**TRY IT:**
Lines to return, exactly: from the line with "match header_hash c h with" to the line with "Lemma spent_by_same b" in the entries below, both included.

**PROVIDED ENTRIES:**
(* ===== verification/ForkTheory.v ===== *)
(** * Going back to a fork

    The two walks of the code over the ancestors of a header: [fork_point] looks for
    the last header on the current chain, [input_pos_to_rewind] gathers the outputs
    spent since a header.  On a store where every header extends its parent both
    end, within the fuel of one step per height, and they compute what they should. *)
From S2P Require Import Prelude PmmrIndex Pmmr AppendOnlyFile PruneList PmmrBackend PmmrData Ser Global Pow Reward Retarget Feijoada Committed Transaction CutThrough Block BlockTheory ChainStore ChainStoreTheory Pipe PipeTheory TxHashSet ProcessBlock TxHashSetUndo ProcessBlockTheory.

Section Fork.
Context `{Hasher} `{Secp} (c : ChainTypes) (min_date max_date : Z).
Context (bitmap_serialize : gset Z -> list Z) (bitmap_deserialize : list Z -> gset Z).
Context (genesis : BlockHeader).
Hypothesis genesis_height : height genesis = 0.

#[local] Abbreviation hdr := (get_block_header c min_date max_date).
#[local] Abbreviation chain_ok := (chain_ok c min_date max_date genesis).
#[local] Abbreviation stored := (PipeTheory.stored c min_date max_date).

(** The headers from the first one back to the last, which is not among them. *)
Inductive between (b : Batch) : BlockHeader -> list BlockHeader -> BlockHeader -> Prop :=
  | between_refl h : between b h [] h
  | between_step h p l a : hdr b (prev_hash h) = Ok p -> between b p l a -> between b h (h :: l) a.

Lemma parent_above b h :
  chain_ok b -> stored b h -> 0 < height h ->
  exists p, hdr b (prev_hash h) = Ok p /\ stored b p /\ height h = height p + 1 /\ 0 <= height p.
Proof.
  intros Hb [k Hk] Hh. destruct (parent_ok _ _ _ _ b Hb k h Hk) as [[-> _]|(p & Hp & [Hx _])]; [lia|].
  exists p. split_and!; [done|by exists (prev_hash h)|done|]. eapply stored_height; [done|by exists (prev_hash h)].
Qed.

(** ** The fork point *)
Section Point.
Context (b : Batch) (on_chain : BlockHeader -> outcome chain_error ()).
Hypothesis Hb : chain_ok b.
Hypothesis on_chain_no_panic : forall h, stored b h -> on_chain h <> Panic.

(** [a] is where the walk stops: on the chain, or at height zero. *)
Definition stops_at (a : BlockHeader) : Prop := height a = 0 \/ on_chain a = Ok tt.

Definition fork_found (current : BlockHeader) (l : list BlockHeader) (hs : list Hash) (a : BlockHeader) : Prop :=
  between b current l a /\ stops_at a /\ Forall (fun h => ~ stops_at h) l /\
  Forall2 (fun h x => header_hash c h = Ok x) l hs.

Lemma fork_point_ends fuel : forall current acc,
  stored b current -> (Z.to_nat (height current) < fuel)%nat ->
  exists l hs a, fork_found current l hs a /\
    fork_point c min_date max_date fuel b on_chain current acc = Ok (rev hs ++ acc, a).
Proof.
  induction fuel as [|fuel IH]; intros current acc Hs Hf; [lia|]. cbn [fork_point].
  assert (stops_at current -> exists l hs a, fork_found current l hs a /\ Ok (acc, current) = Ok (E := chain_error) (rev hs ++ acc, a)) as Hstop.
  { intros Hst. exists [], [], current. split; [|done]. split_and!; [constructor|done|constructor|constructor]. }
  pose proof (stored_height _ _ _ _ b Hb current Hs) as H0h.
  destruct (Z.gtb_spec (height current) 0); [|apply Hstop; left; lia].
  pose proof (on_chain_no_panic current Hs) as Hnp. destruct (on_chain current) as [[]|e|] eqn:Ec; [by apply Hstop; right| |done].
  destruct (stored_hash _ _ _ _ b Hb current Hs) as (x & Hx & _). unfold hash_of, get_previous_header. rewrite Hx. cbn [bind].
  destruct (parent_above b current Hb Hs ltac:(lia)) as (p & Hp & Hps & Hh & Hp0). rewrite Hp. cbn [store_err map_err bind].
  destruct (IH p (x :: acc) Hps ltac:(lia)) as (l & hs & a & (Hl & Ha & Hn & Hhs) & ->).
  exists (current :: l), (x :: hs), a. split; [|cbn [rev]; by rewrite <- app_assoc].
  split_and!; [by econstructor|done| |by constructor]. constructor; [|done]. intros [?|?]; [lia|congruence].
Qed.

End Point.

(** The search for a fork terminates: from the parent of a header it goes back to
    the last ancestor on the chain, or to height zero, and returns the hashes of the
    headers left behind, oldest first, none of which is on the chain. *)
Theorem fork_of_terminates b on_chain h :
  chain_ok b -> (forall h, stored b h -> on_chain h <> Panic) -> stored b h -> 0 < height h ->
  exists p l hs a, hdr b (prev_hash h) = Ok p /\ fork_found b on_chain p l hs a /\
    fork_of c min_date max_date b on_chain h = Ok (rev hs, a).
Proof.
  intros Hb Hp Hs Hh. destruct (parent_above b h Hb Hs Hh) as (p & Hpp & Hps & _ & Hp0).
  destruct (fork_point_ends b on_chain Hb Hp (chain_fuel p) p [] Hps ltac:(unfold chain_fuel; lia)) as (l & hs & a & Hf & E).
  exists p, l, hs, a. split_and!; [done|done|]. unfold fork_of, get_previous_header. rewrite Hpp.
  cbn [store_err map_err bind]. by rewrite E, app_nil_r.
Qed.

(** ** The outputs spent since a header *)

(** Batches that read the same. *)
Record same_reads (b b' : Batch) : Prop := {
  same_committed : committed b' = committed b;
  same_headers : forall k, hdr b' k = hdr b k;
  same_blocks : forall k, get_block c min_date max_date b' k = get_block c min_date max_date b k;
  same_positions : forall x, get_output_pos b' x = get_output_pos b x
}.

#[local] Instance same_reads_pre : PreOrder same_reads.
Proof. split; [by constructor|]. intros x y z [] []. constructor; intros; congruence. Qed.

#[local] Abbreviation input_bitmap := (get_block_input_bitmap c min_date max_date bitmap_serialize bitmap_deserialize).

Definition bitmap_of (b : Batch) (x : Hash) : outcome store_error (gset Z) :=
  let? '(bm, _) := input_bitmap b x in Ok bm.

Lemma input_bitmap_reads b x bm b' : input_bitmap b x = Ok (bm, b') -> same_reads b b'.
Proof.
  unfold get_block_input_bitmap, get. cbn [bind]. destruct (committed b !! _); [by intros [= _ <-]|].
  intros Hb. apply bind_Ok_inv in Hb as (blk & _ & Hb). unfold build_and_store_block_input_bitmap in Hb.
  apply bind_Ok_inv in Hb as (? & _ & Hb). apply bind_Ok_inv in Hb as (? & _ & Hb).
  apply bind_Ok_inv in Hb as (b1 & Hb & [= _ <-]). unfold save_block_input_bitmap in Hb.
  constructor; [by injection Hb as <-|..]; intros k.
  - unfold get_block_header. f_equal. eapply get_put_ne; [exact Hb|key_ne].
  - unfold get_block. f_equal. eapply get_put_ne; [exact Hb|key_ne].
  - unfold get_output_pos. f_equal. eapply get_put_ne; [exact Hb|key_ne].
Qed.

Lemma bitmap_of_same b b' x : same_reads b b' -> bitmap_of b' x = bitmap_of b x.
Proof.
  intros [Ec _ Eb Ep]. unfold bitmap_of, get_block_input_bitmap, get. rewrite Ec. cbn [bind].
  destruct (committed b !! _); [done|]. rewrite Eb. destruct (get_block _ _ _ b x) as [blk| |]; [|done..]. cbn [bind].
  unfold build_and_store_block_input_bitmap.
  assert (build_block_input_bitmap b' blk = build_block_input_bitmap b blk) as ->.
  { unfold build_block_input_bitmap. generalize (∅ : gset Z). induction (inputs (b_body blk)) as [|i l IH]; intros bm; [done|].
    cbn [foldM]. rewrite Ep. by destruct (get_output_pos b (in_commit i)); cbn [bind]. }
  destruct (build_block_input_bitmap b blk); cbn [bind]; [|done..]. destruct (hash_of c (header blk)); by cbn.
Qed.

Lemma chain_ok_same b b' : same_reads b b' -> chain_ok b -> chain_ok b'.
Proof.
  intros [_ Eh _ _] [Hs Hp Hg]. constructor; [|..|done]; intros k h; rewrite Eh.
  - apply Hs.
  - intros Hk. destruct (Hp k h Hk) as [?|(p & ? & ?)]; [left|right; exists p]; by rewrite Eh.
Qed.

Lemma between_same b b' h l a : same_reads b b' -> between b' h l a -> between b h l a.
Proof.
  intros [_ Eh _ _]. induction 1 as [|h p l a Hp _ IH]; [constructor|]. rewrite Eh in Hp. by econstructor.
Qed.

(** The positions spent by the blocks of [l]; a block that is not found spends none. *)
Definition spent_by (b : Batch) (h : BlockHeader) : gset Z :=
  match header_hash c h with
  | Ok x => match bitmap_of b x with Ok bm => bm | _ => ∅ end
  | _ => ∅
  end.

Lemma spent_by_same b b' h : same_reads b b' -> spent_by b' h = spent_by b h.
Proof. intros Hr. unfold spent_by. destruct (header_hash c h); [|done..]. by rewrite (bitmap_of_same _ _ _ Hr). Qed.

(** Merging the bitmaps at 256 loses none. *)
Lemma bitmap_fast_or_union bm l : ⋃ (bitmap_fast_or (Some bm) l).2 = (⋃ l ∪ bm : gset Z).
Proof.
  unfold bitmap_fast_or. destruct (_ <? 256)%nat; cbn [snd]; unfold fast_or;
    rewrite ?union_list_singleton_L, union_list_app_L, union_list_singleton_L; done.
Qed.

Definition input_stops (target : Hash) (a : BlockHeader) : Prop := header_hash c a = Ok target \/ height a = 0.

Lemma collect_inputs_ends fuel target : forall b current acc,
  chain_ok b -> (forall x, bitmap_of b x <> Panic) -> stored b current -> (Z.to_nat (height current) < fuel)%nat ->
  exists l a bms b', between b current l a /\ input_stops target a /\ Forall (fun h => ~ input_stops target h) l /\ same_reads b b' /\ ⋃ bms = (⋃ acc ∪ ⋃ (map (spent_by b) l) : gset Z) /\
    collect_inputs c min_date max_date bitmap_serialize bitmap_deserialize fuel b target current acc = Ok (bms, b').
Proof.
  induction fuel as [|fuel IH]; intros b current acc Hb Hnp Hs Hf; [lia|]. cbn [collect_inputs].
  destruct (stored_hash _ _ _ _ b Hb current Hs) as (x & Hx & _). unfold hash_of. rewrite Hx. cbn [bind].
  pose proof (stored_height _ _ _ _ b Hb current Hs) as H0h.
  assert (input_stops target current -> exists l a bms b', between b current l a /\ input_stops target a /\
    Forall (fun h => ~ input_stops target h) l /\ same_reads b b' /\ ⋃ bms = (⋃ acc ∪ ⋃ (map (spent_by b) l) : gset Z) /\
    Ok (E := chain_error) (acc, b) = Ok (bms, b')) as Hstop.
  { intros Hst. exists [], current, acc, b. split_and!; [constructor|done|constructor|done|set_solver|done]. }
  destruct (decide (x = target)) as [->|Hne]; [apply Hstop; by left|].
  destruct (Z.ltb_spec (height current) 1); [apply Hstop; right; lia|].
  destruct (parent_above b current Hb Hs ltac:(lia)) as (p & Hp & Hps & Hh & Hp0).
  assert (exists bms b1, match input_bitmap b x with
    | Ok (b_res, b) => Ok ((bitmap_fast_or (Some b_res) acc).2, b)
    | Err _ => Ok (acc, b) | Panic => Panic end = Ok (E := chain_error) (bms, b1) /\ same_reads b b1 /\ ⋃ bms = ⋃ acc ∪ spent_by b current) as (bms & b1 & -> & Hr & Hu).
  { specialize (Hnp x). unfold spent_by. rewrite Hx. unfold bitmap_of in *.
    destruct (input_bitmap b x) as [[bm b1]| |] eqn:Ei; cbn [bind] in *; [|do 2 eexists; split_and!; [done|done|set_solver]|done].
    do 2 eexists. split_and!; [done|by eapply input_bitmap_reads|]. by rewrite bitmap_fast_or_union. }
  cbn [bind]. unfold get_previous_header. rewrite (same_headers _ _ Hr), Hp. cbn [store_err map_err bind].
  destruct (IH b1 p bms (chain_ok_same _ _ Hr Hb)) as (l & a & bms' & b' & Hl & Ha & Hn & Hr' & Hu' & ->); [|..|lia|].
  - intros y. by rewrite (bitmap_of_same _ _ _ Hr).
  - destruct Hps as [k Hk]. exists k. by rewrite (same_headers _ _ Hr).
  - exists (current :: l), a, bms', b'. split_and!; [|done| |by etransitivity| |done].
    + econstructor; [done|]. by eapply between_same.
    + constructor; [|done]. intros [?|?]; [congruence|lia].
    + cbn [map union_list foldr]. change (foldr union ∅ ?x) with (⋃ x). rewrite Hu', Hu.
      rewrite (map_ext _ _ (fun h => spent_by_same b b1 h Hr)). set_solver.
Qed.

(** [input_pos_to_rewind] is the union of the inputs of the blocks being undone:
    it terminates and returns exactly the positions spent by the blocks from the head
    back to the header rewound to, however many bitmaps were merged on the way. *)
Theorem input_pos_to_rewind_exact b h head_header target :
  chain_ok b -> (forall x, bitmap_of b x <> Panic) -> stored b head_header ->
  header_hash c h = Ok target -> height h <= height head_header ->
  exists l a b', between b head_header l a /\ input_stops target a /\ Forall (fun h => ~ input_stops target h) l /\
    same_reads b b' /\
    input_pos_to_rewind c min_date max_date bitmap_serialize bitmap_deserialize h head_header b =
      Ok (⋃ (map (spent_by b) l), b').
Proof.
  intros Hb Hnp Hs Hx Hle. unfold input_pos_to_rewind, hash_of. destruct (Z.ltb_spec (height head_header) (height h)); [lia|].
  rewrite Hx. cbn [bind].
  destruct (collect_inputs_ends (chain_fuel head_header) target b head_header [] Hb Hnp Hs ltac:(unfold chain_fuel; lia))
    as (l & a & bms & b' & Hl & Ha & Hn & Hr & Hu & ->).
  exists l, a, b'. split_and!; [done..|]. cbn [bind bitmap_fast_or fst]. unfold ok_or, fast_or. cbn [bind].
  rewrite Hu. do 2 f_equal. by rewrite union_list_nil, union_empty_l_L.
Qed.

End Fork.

**FINISHED TASK:**
  match header_hash c h with
  | Ok x => match bitmap_of b x with Ok bm => bm | _ => ∅ end
  | _ => ∅
  end.

Lemma spent_by_same b b' h : same_reads b b' -> spent_by b' h = spent_by b h.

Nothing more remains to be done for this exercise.